In any review of Dr. Horrible, special praise should go to Neil Patrick Harris. Every subtlety of his performance is spot on, from his eye-twitch when he says, “Putting the power in…different hands” to his delivery of “crazy random happenstance.” His delivery of “On the Rise” is also a show-stopper, and it’s the song I keep singing to myself when I’m bored. I hope he gets more mainstream roles after his return to power with this and Harold and Kumar. Nathan Fillion plays a one-dimensional part one-dimensionally, but he owns that one dimension of absolute dickishness. And Felicia Day (she and Nathan are 7th season Buffy veterans) contributes a simple but very pleasant performance as Dr. Horrible’s love interest.
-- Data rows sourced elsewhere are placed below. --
(** Addresses others send to: each once, and each one interface's. *)
Record destinations (l : Addrs) : Prop := {
  de_once : NoDup l;
  de_address s : s ∈ l → ∃ h port, address s h port ∧ ¬ every_interface h
}.

(** A URL that was not given, or one with a scheme. *)
Definition url_text (u : string) : Prop :=
  trim_space u = u ∧ (u = ""%string ∨ ∃ scheme rest, u = scheme +:+ "://" +:+ rest).

(** A secret that is set, has no file, or has a blank one. *)
Definition blank_file (file : string) : Prop := ∃ b, readFile file = Ok b ∧ trim_space b = ""%string.
Definition secret (value file : string) : Prop := value ≠ ""%string ∨ file = ""%string ∨ blank_file file.

(** A registry record. *)
Record record_ok (n : NodeRecord) : Prop := {
  ro_id : nr_ID n ≠ ""%string ∧ (String.length (nr_ID n) <= 48)%nat;
  ro_network : nr_Network n ≠ ""%string;
  ro_role : nr_Role n ∈ [""; "node"; "balancer"]%string;
  ro_node : nr_Role n ≠ "balancer"%string → nr_Endpoints n ≠ [];
  ro_balancer : nr_Role n = "balancer"%string → ai_Addrs (nr_Agent n) ≠ [] ∨ ai_Addr (nr_Agent n) ≠ ""%string;
  ro_tier : 0 <= nr_Tier n
}.

Definition registry_ok (balancer : bool) (r : Reg) : Prop :=
  rg_Type r = "algorand"%string ∧ rg_AppID r ≠ 0 ∧ (rg_SyncKey r ≠ ""%string ∨ rg_SyncKeyFile r ≠ ""%string) ∧
    (balancer = true → rg_AlgodURL r ≠ ""%string) ∧ (rg_SyncAddress r ≠ ""%string → is_Some (DecodeAddress (rg_SyncAddress r))) ∨
  rg_Type r = "file"%string ∧ rg_File r ≠ ""%string ∨
  rg_Type r = "memory"%string ∨
  rg_Type r = "static"%string ∧ Forall record_ok (rg_Static r).
Definition KeyMaterial (c : Config) : result string string :=
  match SyncSeed c with
  | Err e => Err e
  | Ok (Some seed) => Ok seed
  | Ok None => Ok (sha256 (secretPrefix +:+ ms_SharedSecret (cf_Mesh c)))
  end.
End Keys.

(** ** Bundles *)
Record Bundle := mkBundle { bn_AppID : Z; bn_SyncAddress : string; bn_Seed : string }.

Definition bundleOf (ToPrivateKey : string → option string) (c : Config) : result string Bundle :=
  if rg_AppID (cf_Registry c) =? 0 then Err "registry.app_id is not set"%string
  else
    seed ← SyncSeed ToPrivateKey c;
    match seed with
    | None => Err "registry.sync_key is not set"%string
    | Some seed => Ok (mkBundle (rg_AppID (cf_Registry c)) (rg_SyncAddress (cf_Registry c)) seed)
    end.

(** binary.BigEndian: the n low bytes of z, and back. *)
Fixpoint be_bytes (n : nat) (z : Z) : string :=
  match n with
  | O => ""
  | S n => String (ascii_of_N (Z.to_N (Z.shiftr z (8 * Z.of_nat n) `mod` 256))) (be_bytes n z)
  end.

Fixpoint be_value (acc : Z) (s : string) : Z :=
  match s with
  | EmptyString => acc
  | String a s => be_value (acc * 256 + Z.of_N (N_of_ascii a)) s
  end.

(** strings.TrimRight(s, "="). *)
Fixpoint trim_eq (s : string) : string :=
  match s with
  | EmptyString => ""
  | String a s' =>
      match trim_eq s' with
      | EmptyString => if Ascii.eqb a "=" then "" else String a ""
      | r => String a r
      end
  end.

Section Bundles.
Context (DecodeAddress : string → option string)   (* the 32 bytes of an address *)
        (AddressString : string → string)
        (ownAddress : string → string).            (* the public key of a seed *)

(** The bytes of a bundle: the address only when it is not the seed's own. *)
Definition bundleBytes (b : Bundle) : string :=
  let addr :=
    if bn_SyncAddress b <>s "" then
      match DecodeAddress (bn_SyncAddress b) with
      | Some addr => if addr <>s ownAddress (bn_Seed b) then addr else ""
      | None => ""
      end
    else "" in
  be_bytes 8 (bn_AppID b) +:+ addr +:+ bn_Seed b.

Definition Bundle_String (b : Bundle) : string := b64_encode false true (bundleBytes b).

Definition ParseBundle (s : string) : result string Bundle :=
  let s := trim_eq (trim_space s) in
  match (match RawDecodeString false s with Some raw => Some raw | None => RawDecodeString true s end) with
  | None => Err "registry bundle"%string
  | Some raw =>
      let n := String.length raw in
      if negb ((n =? 40)%nat || (n =? 72)%nat) then Err "registry bundle: want 40 or 72 bytes"%string
      else
        let addr := if (n =? 72)%nat then AddressString (String.substring 8 32 raw) else ""%string in
        let id := be_value 0 (upto 8 raw) in
        if id =? 0 then Err "registry bundle: app id 0"%string
        else Ok (mkBundle id addr (from (n - 32) raw))
  end.
End Bundles.

(** ** Base64 *)

(** Digits: each is read back, is no padding and no space, and the standard
    alphabet reads a digit of the other one right or not at all. *)
Definition digit_ok (n : N) : bool :=
  let ok url := bool_decide (b64_val url (b64_char url n) = Some n) && negb (Ascii.eqb (b64_char url n) "=") && negb (is_space (b64_char url n)) in
  ok false && ok true &&
  (bool_decide (b64_val false (b64_char true n) = Some n) || bool_decide (b64_val false (b64_char true n) = None)).

Lemma digits_ok n : (n < 64)%N → digit_ok n = true.
Proof.
  intros H. assert (forallb digit_ok (N.of_nat <$> seq 0 64) = true) as Hall by (vm_compute; reflexivity).
  rewrite forallb_forall in Hall. apply Hall. apply list_elem_of_In, list_elem_of_fmap. exists (N.to_nat n).
  split; [lia |]. apply elem_of_seq. lia.
Qed.

Lemma val_char url n : (n < 64)%N → b64_val url (b64_char url n) = Some n.
Proof.
  intros H%digits_ok. unfold digit_ok in H. rewrite !andb_true_iff in H. destruct H as [[[[H1 _] _] [[H2 _] _]] _].
  apply bool_decide_eq_true in H1, H2. by destruct url.
Qed.

(** A digit of encoded text. *)
Definition plain (a : ascii) : bool := negb (Ascii.eqb a "=") && negb (is_space a).

Lemma plain_char url n : (n < 64)%N → plain (b64_char url n) = true.
Proof.
  intros H%digits_ok. unfold digit_ok in H. unfold plain. rewrite !andb_true_iff in H. destruct H as [[[[_ H1] H2] [[_ H3] H4]] _].
  destruct url; [by rewrite H3, H4 | by rewrite H1, H2].
Qed.

Lemma val_char_std url n : (n < 64)%N → b64_val false (b64_char url n) = Some n ∨ b64_val false (b64_char url n) = None.
Proof.
  intros H. destruct url; [| left; by apply val_char]. apply digits_ok in H. unfold digit_ok in H. apply andb_true_iff in H as [_ H].
  apply orb_true_iff in H as [H|H]; apply bool_decide_eq_true in H; auto.
Qed.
Also throwing his two cents in is Simon Helberg (of Studio 60 “fame”) as Moist, making him (I think) the only actor to have done TV work with both of my favorite writers, Whedon and Aaron Sorkin. By the way, look for Joss’s brother and co-writer Jed as a member of the “Bad Horse Chorus.”
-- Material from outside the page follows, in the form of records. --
(* ===== verification/Runs.v ===== *)
(** * Runs: what the runs of handlers look like

    Inversion of [runs] for the handlers' monad, the tactic [run] built on
    it, and the measures of a trace the theorems are about: the answers
    started, the upstreams tried, the requests in flight. *)
From S2P Require Import Prelude GoFloat Types Classify Ports Limiter Prog Http Proxy.
Open Scope Z_scope.
Open Scope mesh_scope.

(** ** Inversion *)
Section Inversion.
Context {A : Type}.
Implicit Types (t : Trace) (x : option A).

Lemma runs_ask a (f : Resp a → M A) t x :
  runs (andThen (ask a) f) t x ↔ ∃ r t', t = existT a r :: t' ∧ runs (f r) t' x.
Proof. reflexivity. Qed.

Lemma runs_tell a (f : () → M A) t x :
  runs (andThen (tell a) f) t x ↔ ∃ r t', t = existT a r :: t' ∧ runs (f ()) t' x.
Proof. reflexivity. Qed.

Lemma runs_ret {B} (b : B) (f : B → M A) t x : runs (andThen (ret b) f) t x ↔ runs (f b) t x.
Proof. reflexivity. Qed.

Lemma runs_crash {B} (f : B → M A) t x : runs (andThen crash f) t x ↔ t = [] ∧ x = None.
Proof. reflexivity. Qed.

Lemma runs_andThen {B} (m : M B) (f : B → M A) t x :
  runs (andThen m f) t x ↔
  (∃ t1 t2 b, t = t1 ++ t2 ∧ runs m t1 (Some b) ∧ runs (f b) t2 x) ∨ (runs m t None ∧ x = None).
Proof. apply runs_bind. Qed.

Lemma runs_assoc {B C} (m : M B) (g : B → M C) (f : C → M A) t x :
  runs (andThen (andThen m g) f) t x ↔ runs (andThen m (λ b, andThen (g b) f)) t x.
Proof.
  unfold andThen. split; intros H; apply runs_bind in H; apply runs_bind.
  - destruct H as [(t1 & t2 & c & -> & H1 & H2)|[H1 ->]]; apply runs_bind in H1.
    + destruct H1 as [(u1 & u2 & b & -> & H3 & H4)|[_ [=]]]. left. exists u1, (u2 ++ t2), b.
      rewrite app_assoc. split_and!; [done | done |]. apply runs_bind. left. eauto 10.
    + destruct H1 as [(u1 & u2 & b & -> & H3 & H4)|[H3 _]]; [left | by right].
      exists u1, u2, b. split_and!; [done | done |]. apply runs_bind. by right.
  - destruct H as [(t1 & t2 & b & -> & H1 & H2)|[H1 ->]].
    + apply runs_bind in H2 as [(u1 & u2 & c & -> & H3 & H4)|[H3 ->]].
      * left. exists (t1 ++ u1), u2, c. rewrite <- app_assoc. split_and!; [done | | done].
        apply runs_bind. left. eauto 10.
      * right. split; [| done]. apply runs_bind. left. eauto 10.
    + right. split; [| done]. apply runs_bind. by right.
Qed.
End Inversion.

Lemma run_ret {A} (a : A) t x : runs (ret a) t x ↔ t = [] ∧ x = Some a.
Proof. reflexivity. Qed.
Lemma run_crash {A} t (x : option A) : runs crash t x ↔ t = [] ∧ x = None.
Proof. reflexivity. Qed.

Lemma run_ask a t x : runs (ask a) t x ↔ ∃ r, t = [existT a r] ∧ x = Some r.
Proof.
  split; [intros (r & t' & -> & -> & ->); by exists r | intros (r & -> & ->); by exists r, []].
Qed.

Lemma run_tell a t x : runs (tell a) t x ↔ ∃ r, t = [existT a r] ∧ x = Some ().
Proof.
  split; [intros (r & t' & -> & -> & ->); by exists r | intros (r & -> & ->); by exists r, []].
Qed.

(** The value a run ended with. *)
Ltac run_value H :=
  match type of H with
  | ?x = _ => is_var x; subst x
  | _ => first [discriminate H | injection H as H; subst | clear H]
  end.

(** One step into a run: its next call, branch or value. *)
Ltac run_step H :=
  unfold gone, quotaExceeded, ctxErr, until, snapshot, checkExternals, now, write in H; cbn beta iota in H;
  lazymatch type of H with
  | runs (andThen (ask _) _) _ _ =>
      let r := fresh "r" in let t := fresh "t" in apply (proj1 (runs_ask _ _ _ _)) in H as (r & t & -> & H)
  | runs (andThen (tell _) _) _ _ =>
      let r := fresh "r" in let t := fresh "t" in apply (proj1 (runs_tell _ _ _ _)) in H as (r & t & -> & H)
  | runs (andThen (ret _) _) _ _ => apply (proj1 (runs_ret _ _ _ _)) in H
  | runs (andThen crash _) _ _ => apply (proj1 (runs_crash _ _ _)) in H as [-> H]; run_value H
  | runs (andThen (andThen _ _) _) _ _ => apply (proj1 (runs_assoc _ _ _ _ _)) in H
  | runs (andThen (match ?y with _ => _ end) _) _ _ => let E := fresh "E" in destruct y eqn:E
  | runs (ask ?a) ?t ?x => let r := fresh "r" in apply (proj1 (run_ask a t x)) in H as (r & -> & H); run_value H
  | runs (tell ?a) ?t ?x => let r := fresh "r" in apply (proj1 (run_tell a t x)) in H as (r & -> & H); run_value H
  | runs (ret _) _ _ => apply (proj1 (run_ret _ _ _)) in H as [-> H]; run_value H
  | runs crash _ _ => apply (proj1 (run_crash _ _)) in H as [-> H]; run_value H
  | runs (match ?y with _ => _ end) _ _ => let E := fresh "E" in destruct y eqn:E
  end.

Ltac run H := repeat run_step H.

(** A run of a sequence: its first part ended in [a], or panicked. *)
Ltac split_run H t1 t2 a H1 :=
  apply (proj1 (runs_andThen _ _ _ _)) in H as [(t1 & t2 & a & -> & H1 & H)|[H1 H]]; [| run_value H].

(** ** A calm environment: nobody leaves, nothing is limited, nothing answers *)
Definition unreachable : failure := mkFailure "unreachable" false.
Definition zeroUpstream : Upstream :=
  mkUpstream "" KindPeer 0 "" "" HealthOffline 0 zeroCapabilities false false zeroStats "" nzero.
Definition noDenial : Denial float64 := mkDenial 429 MsgExhausted 0 [].

Definition calm (a : Act) : Resp a :=
  match a with
  | ANow => 0
  | AGone | AQuota | ACtxErr | ADraining | ACheckExternals => false
  | AUntil => None
  | ASnapshot => ([], 0)
  | AHeartbeatRound => 0
  | AWaitHeartbeat _ => (0, true)
  | AWaitLocal _ => None
  | ARnd => None
  | ARecall _ => None
  | AExchange _ _ _ b => mkExchange [] (Err unreachable) b
  | ACopyBody => (""%string, true)
  | AGet _ _ _ _ => (None, ""%string, Some unreachable)
  | ARecv => (O, mkFan zeroUpstream None "" (Some unreachable))
  | ASelect _ => GotGone
  | AStatusAt r => mkFetch r 0 None "" (Some unreachable)
  | AAdmit _ _ _ => Err noDenial
  | AExhausted _ => noDenial
  | AResponding _ _ _ => []
  | _ => ()
  end.

(** So every handler has a run. *)
Lemma runs_exist {A} (m : M A) : ∃ t x, runs m t x.
Proof. apply (runs_total (λ _, calm)). Qed.

(** ** Answers *)

(** An event that starts the client's answer: a final status line, or the
    metrics text, which is written without one. *)
Definition answer_start (e : Event) : bool :=
  match e with
  | existT (AWrite (WHead c)) _ => 200 <=? c
  | existT (AWrite (WBody PMetrics)) _ => true
  | _ => false
  end.

Definition answers (t : Trace) : nat := length (List.filter answer_start t).

(** An event that excuses a handler from answering: the client left, or what
    came from outside as an answer was an informational one (or one was
    relayed first). *)
Definition excuse (e : Event) : bool :=
  match e with
  | existT AGone left_ => left_
  | existT (ASelect _) GotGone => true
  | existT (AExchange _ _ _ _) x =>
      existsb (λ e, informational e.1) (xc_Interim x) ||
      match xc_Result x with Ok r => rs_StatusCode r <? 200 | Err _ => false end
  | existT ARecv (_, r) => match fan_resp r with Some r => rs_StatusCode r <? 200 | None => false end
  | existT (ASelect _) (GotResult _ r) => match fan_resp r with Some r => rs_StatusCode r <? 200 | None => false end
  | existT (AAdmit _ _ _) (Err d) => dn_Status d <? 200
  | existT (AExhausted _) d => dn_Status d <? 200
  | _ => false
  end.

Definition excused (t : Trace) : bool := existsb excuse t.

Lemma answers_app t1 t2 : answers (t1 ++ t2) = (answers t1 + answers t2)%nat.
Proof. unfold answers. by rewrite List.filter_app, length_app. Qed.
Lemma excused_app t1 t2 : excused (t1 ++ t2) = excused t1 || excused t2.
Proof. apply existsb_app. Qed.
Lemma answers_cons e t : answers (e :: t) = ((if answer_start e then 1 else 0) + answers t)%nat.
Proof. unfold answers. cbn. by destruct (answer_start e). Qed.
Lemma excused_cons e t : excused (e :: t) = excuse e || excused t.
Proof. done. Qed.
The Dr. Horrible character is sympathetic, but I found myself unsure of the third act the first time I watched it. I got through the first two acts and enjoyed them immensely. However, I had forgotten that this was Joss Whedon, not just a hilarious YouTube video. The third act, featuring perhaps the best songs of the show, reminds the audience that Whedon meant Dr. Horrible as a full story, one that is supposed to actually make you care about the characters, as opposed to simply using them as gags to set up punch-lines. The final shot of Dr. Horrible in the third act, after his final triumph, is downright haunting. Even during Penny and Billy’s first interaction when Billy can’t really pay attention to her, Whedon portrays the ultimate conflict in Dr. Horrible’s life between the girl and his dream of being a feared super-villain. We know from the beginning that he can’t have both, because Penny is nice and probably wouldn’t look kindly on a life of crime and villainy. With the first few lines of “A Man’s Gotta Do,” the audience can see that Dr. Horrible’s ultimate priority is in his life of crime; he’s locked into playing the part of the bad guy, just as Captain Hammer has to play the cocky foil to his plans.
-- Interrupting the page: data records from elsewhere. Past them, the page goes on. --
(** Who a broadcast to the upstreams us goes to: some of us, in their order,
    an address once; when there are nodes of the mesh among us every one of
    them (by address) and no external, and else every external. *)
Record broadcast_to (us targets : list Upstream) : Prop := {
  bt_sub : targets `sublist_of` us;
  bt_once : NoDup (up_BaseURL <$> targets);
  bt_mesh : (∃ u, u ∈ us ∧ up_Kind u ≠ KindExternal) →
    (∀ u, u ∈ us → up_Kind u ≠ KindExternal → up_BaseURL u ∈ up_BaseURL <$> targets) ∧
    (∀ u, u ∈ targets → up_Kind u ≠ KindExternal);
  bt_external : (∀ u, u ∈ us → up_Kind u = KindExternal) → ∀ u, u ∈ us → up_BaseURL u ∈ up_BaseURL <$> targets
}.

Lemma isExternal_spec u : negb (isExternal u) = true ↔ up_Kind u ≠ KindExternal.
Proof. unfold isExternal. by destruct (up_Kind u). Qed.

Lemma targets_broadcast us : broadcast_to us (dedupeByURL (meshFirst us)).
Proof.
  destruct (dedupe_spec ∅ (meshFirst us)) as (H1 & H2 & H3).
  assert (Hin : ∀ u, u ∈ List.filter (λ u, negb (isExternal u)) us ↔ u ∈ us ∧ up_Kind u ≠ KindExternal).
  { intros u. by rewrite list_elem_of_In, filter_In, isExternal_spec, <- list_elem_of_In. }
  assert (Hm : meshFirst us = List.filter (λ u, negb (isExternal u)) us ∨
    meshFirst us = us ∧ List.filter (λ u, negb (isExternal u)) us = []).
  { unfold meshFirst. destruct (List.filter _ us); [by right | by left]. }
  split.
  - etrans; [apply dedupe_sublist |]. destruct Hm as [->|[-> _]]; [| done].
    clear. induction us as [|u us IH]; cbn; [done |]. destruct (negb _); [by apply sublist_skip | by apply sublist_cons].
  - done.
  - intros (v & Hv). apply Hin in Hv. destruct Hm as [Hm|[_ Hm]]; [| by rewrite Hm in Hv; apply elem_of_nil in Hv].
    unfold dedupeByURL. rewrite Hm in *. split.
    + intros u Hu He. apply H3; [by apply Hin | set_solver].
    + intros u Hu. apply H2 in Hu as [Hu _]. by apply Hin in Hu as [_ ?].
  - intros Ha u Hu. destruct Hm as [Hm|[Hm _]]; unfold dedupeByURL; rewrite Hm in *.
    + assert (List.filter (λ u, negb (isExternal u)) us = []) as E.
      { destruct (List.filter _ us) as [|w ws] eqn:E; [done |]. assert (w ∈ w :: ws) as Hw by left.
        apply Hin in Hw as [Hw Hn]. by destruct (Hn (Ha w Hw)). }
      assert (meshFirst us = us) as Hus by (unfold meshFirst; by rewrite E). rewrite Hus in Hm. by rewrite Hm, E in Hu; apply elem_of_nil in Hu.
    + apply H3; [done | set_solver].
Qed.

Lemma targets_nonempty u us : dedupeByURL (meshFirst (u :: us)) ≠ [].
Proof.
  assert (∃ v, v ∈ meshFirst (u :: us)) as [v Hv].
  { unfold meshFirst. destruct (List.filter _ _) as [|v vs]; [exists u | exists v]; by left. }
  unfold dedupeByURL. intros E. destruct (dedupe_spec ∅ (meshFirst (u :: us))) as (_ & _ & H).
  rewrite E in H. specialize (H v Hv). apply (list_elem_of_fmap up_BaseURL [] (up_BaseURL v)) in H as (? & _ & H); [by apply elem_of_nil in H | set_solver].
Qed.

(** ** What a run shows *)

(** The statuses of the answers started. *)
Definition code_of (e : Event) : option Z :=
  match e with existT (AWrite (WHead c)) _ => if 200 <=? c then Some c else None | _ => None end.
Definition codes (t : Trace) : list Z := omap code_of t.

(** The results a fan-out's handler received, in the order they came. *)
Definition received_in (e : Event) : option fanResult :=
  match e with existT ARecv (_, r) => Some r | existT (ASelect _) (GotResult _ r) => Some r | _ => None end.
Definition received (t : Trace) : list fanResult := omap received_in t.

(** What is written to the client, in order. *)
Definition written_in (e : Event) : option WriteOp := match e with existT (AWrite w) _ => Some w | _ => None end.
Definition writes (t : Trace) : list WriteOp := omap written_in t.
Bottom line is that everyone should watch this. It’s proof that great filmmaking can be done with a small budget, some extras, frozen yogurt, a fake mustache for Neil Patrick Harris, and an ability to write good songs. Buy it on ITunes for $4 if you want or wait for the DVD (it was available for free download for a few days, but apparently Whedon has dreams of paying his crew and his actors), but please give it a chance. It’s 45 minutes of pure entertainment, and it doesn’t really have a slow point. I know that some of Whedon’s projects seem cheesy at first, but they turn out to be totally sweet.  Sometimes television is layered like that – there’s something totally different underneath than what’s on the surface…like with pie.